Posted by nliakos on August 21, 2011

by Cathy N. Davidson (Viking 2011)

Usually I finish a book before writing about it, but in this case, I will have to put off finishing it until I get my own copy (I was sneaking a peek into a copy I bought as a gift). Still, I figured that given my propensity to forget what I’ve read as soon as I’ve read it, I decided to write my first impressions here.

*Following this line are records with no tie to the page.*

(* ===== verification/Adjudication.v ===== *)
(** The human gate of the assessment engine ([src/src/ccf/assessment/engine/service.py],
    [jobs.py], [calibration.py] and [api/routes/assessment_engine.py]): accepting and
    rejecting a proposal, the queue that evaluates them, the requests, and how often
    assessors agree.

    A handler's answer is the error response or its value; what an exception left behind
    is rolled back. The worker's turns are those of [Assessor] on the queue of [Queue],
    whose rows carry the proposal they are for in [en_targets]. *)

From S2P Require Import Hash Json Scanners SignIn.
From S2P Require Export Assessor.

Local Open Scope string_scope.
Local Open Scope Z_scope.

Definition CORRECTED_FINDINGS : list string := ["satisfied"; "other_than_satisfied"; "not_applicable"].
Definition OUTSTANDING_JOB_STATUSES : list string := ["pending"; "claimed"].
Definition ProposalError (m : string) : exn := Exn "ProposalError" m.
Definition AcceptanceRefused (m : string) : exn := Exn "AcceptanceRefused" m.
Definition RejectionRefused (m : string) : exn := Exn "RejectionRefused" m.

I have read the Introduction and Part One (which deals with the science of how we pay attention and what we pay attention to) and begun Part Two (which focuses on education: what it is, and what it could become if we could loosen up a bit and apply what brain scientists have learned about attention and learning).  In the debate over multi-tasking (can the digital natives really do those things at the same time?), Davidson comes down squarely on the side of Yes, they can. She explains that neuroscience has shown that neural pathways are constantly changing as the environment causes the brain to re-invent itself.  Educating kids in the 20th (and 19th) century style (one size fits all and everyone has to achieve the same result at the expected time or they are considered to have failed) results in a lot of bored students, frustrated teachers, and schools that cannot meet their quota of satisfactory test scores under No Child Left Behind.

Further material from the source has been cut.